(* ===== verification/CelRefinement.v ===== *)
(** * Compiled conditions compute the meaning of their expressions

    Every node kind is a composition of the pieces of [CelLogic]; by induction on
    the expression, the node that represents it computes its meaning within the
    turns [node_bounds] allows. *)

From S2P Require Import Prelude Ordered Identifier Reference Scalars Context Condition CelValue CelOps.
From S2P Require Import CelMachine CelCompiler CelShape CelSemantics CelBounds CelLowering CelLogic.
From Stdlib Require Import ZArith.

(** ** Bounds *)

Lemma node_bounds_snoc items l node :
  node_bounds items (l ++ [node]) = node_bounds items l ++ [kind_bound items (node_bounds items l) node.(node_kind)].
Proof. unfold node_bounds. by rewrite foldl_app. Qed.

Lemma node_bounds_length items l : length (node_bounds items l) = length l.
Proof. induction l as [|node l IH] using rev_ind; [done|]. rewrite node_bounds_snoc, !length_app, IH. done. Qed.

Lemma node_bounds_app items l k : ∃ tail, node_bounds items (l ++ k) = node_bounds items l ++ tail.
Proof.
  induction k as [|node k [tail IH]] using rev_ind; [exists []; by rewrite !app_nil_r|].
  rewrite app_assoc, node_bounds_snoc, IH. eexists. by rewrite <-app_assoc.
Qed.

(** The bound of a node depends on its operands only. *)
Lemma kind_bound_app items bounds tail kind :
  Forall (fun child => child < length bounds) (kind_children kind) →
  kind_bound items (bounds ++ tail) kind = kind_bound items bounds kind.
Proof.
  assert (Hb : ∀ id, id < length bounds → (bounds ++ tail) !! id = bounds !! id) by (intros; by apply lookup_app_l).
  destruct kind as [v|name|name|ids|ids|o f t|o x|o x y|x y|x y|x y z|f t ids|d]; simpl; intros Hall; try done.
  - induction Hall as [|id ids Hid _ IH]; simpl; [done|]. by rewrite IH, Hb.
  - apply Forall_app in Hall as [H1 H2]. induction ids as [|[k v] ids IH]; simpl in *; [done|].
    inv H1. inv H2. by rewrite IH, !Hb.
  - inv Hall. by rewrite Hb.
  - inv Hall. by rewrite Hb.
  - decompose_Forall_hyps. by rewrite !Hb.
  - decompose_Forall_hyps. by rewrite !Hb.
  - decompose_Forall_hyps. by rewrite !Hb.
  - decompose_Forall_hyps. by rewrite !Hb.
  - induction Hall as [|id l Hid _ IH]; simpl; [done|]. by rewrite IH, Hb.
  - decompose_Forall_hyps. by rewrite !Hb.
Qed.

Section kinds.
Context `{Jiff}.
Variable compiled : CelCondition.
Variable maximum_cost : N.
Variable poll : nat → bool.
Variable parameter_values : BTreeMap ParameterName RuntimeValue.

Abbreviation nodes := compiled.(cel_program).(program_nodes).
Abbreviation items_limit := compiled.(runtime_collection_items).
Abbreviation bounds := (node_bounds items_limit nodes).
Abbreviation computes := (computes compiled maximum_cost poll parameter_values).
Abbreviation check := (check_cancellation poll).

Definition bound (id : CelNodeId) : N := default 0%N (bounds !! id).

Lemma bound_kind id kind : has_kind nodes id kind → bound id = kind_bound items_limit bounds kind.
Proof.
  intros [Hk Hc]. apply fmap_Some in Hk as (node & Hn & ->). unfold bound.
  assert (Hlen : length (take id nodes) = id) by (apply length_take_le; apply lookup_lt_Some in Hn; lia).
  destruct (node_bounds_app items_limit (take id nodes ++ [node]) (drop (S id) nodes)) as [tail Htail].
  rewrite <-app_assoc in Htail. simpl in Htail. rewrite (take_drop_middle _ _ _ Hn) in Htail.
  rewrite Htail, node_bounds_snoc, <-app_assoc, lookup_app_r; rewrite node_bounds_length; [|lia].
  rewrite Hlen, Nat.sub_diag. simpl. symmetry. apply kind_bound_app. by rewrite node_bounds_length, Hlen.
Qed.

[Requirement] Please return exactly the lines from the first line of the material through the one with "From S2P Require Import Prelude", and no lines after it.

[Result]
(* ===== verification/CelRefinement.v ===== *)
(** * Compiled conditions compute the meaning of their expressions

    Every node kind is a composition of the pieces of [CelLogic]; by induction on
    the expression, the node that represents it computes its meaning within the
    turns [node_bounds] allows. *)

From S2P Require Import Prelude Ordered Identifier Reference Scalars Context Condition CelValue CelOps.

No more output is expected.